## Task description
Reproduce the entries shown below only from the line with "Definition decodes_to (r" down to the line with "assert (IH' := IH l ltac:(simpl;", keeping both end lines and copying each one exactly.

## Available data
★ ★ ★

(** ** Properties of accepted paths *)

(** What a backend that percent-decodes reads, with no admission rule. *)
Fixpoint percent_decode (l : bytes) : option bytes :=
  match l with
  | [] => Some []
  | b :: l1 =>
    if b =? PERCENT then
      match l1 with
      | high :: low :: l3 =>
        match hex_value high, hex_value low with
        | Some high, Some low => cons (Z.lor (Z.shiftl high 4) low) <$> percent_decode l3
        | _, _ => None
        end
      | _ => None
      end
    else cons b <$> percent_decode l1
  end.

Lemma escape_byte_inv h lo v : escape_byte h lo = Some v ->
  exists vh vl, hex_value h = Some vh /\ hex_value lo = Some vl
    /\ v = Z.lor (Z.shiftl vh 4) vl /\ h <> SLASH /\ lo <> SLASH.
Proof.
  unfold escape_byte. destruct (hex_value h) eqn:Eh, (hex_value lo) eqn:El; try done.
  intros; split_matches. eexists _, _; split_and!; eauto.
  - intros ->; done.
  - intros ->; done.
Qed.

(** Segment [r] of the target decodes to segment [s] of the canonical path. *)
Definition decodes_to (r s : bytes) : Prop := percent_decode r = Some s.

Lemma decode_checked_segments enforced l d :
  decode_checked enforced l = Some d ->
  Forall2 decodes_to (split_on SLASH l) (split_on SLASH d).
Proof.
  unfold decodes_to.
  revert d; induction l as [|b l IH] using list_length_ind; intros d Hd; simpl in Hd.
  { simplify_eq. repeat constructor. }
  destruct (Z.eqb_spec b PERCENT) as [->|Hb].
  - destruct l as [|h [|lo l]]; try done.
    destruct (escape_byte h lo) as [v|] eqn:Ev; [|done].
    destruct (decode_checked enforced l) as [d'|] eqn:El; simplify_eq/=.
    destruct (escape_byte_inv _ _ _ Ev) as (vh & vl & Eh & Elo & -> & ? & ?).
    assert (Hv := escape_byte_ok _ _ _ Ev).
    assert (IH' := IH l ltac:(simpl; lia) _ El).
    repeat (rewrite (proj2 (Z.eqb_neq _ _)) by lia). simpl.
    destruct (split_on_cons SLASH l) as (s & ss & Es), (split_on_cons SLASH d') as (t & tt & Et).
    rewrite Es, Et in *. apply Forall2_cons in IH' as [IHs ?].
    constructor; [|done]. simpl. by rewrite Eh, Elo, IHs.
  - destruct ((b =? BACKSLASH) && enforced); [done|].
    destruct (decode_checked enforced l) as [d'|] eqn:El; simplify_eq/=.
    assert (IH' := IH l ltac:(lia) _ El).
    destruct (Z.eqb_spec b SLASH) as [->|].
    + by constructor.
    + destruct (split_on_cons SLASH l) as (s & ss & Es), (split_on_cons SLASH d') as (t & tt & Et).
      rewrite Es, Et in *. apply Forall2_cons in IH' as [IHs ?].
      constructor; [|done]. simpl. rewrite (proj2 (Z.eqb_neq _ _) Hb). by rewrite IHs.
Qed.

★ ★ ★

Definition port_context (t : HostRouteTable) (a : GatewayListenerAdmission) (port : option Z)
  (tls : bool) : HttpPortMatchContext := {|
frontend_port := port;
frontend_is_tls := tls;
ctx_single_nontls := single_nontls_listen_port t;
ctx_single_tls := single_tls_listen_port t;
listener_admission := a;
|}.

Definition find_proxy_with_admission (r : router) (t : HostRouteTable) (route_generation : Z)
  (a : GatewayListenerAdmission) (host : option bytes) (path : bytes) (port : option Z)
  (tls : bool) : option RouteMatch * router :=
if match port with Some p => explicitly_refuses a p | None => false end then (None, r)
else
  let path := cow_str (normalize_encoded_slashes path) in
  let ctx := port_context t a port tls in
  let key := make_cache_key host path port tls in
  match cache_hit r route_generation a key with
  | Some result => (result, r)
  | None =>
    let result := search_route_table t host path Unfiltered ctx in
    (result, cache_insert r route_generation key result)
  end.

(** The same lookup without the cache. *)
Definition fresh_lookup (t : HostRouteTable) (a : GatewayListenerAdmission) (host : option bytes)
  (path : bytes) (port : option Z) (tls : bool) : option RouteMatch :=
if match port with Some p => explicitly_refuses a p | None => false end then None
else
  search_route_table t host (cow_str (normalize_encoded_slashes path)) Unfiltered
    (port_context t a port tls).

★ ★ ★

## Exercise response
Definition decodes_to (r s : bytes) : Prop := percent_decode r = Some s.

Lemma decode_checked_segments enforced l d :
  decode_checked enforced l = Some d ->
  Forall2 decodes_to (split_on SLASH l) (split_on SLASH d).
Proof.
  unfold decodes_to.
  revert d; induction l as [|b l IH] using list_length_ind; intros d Hd; simpl in Hd.
  { simplify_eq. repeat constructor. }
  destruct (Z.eqb_spec b PERCENT) as [->|Hb].
  - destruct l as [|h [|lo l]]; try done.
    destruct (escape_byte h lo) as [v|] eqn:Ev; [|done].
    destruct (decode_checked enforced l) as [d'|] eqn:El; simplify_eq/=.
    destruct (escape_byte_inv _ _ _ Ev) as (vh & vl & Eh & Elo & -> & ? & ?).
    assert (Hv := escape_byte_ok _ _ _ Ev).
    assert (IH' := IH l ltac:(simpl; lia) _ El).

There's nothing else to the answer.